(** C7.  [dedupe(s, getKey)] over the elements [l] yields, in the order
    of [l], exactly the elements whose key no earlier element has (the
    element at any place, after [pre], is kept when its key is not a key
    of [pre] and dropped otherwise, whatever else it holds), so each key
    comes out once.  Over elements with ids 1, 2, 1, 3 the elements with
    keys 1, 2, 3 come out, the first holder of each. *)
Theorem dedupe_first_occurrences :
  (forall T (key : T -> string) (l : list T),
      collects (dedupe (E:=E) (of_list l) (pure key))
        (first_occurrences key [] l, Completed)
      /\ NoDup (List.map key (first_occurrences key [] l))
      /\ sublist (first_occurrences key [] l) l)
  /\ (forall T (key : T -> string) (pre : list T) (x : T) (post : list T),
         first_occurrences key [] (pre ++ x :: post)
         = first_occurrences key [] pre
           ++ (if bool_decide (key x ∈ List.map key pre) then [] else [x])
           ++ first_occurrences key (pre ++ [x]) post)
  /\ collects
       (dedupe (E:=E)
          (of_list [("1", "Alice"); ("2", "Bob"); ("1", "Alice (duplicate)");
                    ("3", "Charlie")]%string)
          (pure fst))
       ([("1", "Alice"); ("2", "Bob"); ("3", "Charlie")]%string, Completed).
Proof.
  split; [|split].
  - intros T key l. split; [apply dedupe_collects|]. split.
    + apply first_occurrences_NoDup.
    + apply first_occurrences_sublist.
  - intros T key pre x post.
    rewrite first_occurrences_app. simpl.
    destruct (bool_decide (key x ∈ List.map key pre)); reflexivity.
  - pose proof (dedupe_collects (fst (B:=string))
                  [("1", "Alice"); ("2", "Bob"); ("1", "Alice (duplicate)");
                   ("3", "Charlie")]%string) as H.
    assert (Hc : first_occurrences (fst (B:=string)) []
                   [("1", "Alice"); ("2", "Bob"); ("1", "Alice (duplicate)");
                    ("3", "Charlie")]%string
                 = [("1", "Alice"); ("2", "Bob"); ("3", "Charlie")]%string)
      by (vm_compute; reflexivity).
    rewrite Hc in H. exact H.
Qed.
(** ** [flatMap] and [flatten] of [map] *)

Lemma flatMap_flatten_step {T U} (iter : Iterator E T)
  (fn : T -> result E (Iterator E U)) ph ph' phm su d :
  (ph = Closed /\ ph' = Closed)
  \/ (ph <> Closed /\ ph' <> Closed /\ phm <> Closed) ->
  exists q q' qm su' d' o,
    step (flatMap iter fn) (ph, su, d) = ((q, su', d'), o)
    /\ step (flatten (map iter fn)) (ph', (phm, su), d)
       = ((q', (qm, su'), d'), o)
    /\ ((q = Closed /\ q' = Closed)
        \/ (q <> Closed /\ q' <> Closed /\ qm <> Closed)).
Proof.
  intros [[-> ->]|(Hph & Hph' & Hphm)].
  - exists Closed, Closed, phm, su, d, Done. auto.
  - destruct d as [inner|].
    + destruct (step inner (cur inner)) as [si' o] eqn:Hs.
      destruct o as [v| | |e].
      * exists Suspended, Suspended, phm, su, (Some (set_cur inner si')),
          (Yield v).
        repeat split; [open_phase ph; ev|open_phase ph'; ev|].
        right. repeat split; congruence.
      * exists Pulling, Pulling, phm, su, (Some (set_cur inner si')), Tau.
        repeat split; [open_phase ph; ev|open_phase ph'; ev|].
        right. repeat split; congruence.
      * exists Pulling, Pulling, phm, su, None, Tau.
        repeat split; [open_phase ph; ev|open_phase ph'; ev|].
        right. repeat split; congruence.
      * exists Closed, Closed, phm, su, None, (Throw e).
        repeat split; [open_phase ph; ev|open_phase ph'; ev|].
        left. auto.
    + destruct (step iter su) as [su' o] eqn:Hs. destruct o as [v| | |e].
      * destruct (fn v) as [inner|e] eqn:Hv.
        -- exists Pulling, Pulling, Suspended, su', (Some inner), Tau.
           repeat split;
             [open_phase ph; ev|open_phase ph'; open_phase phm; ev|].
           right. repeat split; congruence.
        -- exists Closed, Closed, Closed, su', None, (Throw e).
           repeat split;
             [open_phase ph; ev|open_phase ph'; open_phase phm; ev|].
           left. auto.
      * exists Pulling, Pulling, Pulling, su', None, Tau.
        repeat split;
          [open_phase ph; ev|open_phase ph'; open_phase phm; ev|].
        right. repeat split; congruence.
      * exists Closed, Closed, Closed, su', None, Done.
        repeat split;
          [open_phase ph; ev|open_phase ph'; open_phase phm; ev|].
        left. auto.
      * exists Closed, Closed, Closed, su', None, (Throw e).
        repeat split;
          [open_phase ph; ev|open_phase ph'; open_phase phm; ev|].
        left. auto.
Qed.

□ □ □ □

### [Assignment]
If a line of the material contains the word "Closed", pick it out and copy it.

### [Task result]
  (ph = Closed /\ ph' = Closed)
  \/ (ph <> Closed /\ ph' <> Closed /\ phm <> Closed) ->
    /\ ((q = Closed /\ q' = Closed)
        \/ (q <> Closed /\ q' <> Closed /\ qm <> Closed)).
  - exists Closed, Closed, phm, su, d, Done. auto.
      * exists Closed, Closed, phm, su, None, (Throw e).
        -- exists Closed, Closed, Closed, su', None, (Throw e).
      * exists Closed, Closed, Closed, su', None, Done.
      * exists Closed, Closed, Closed, su', None, (Throw e).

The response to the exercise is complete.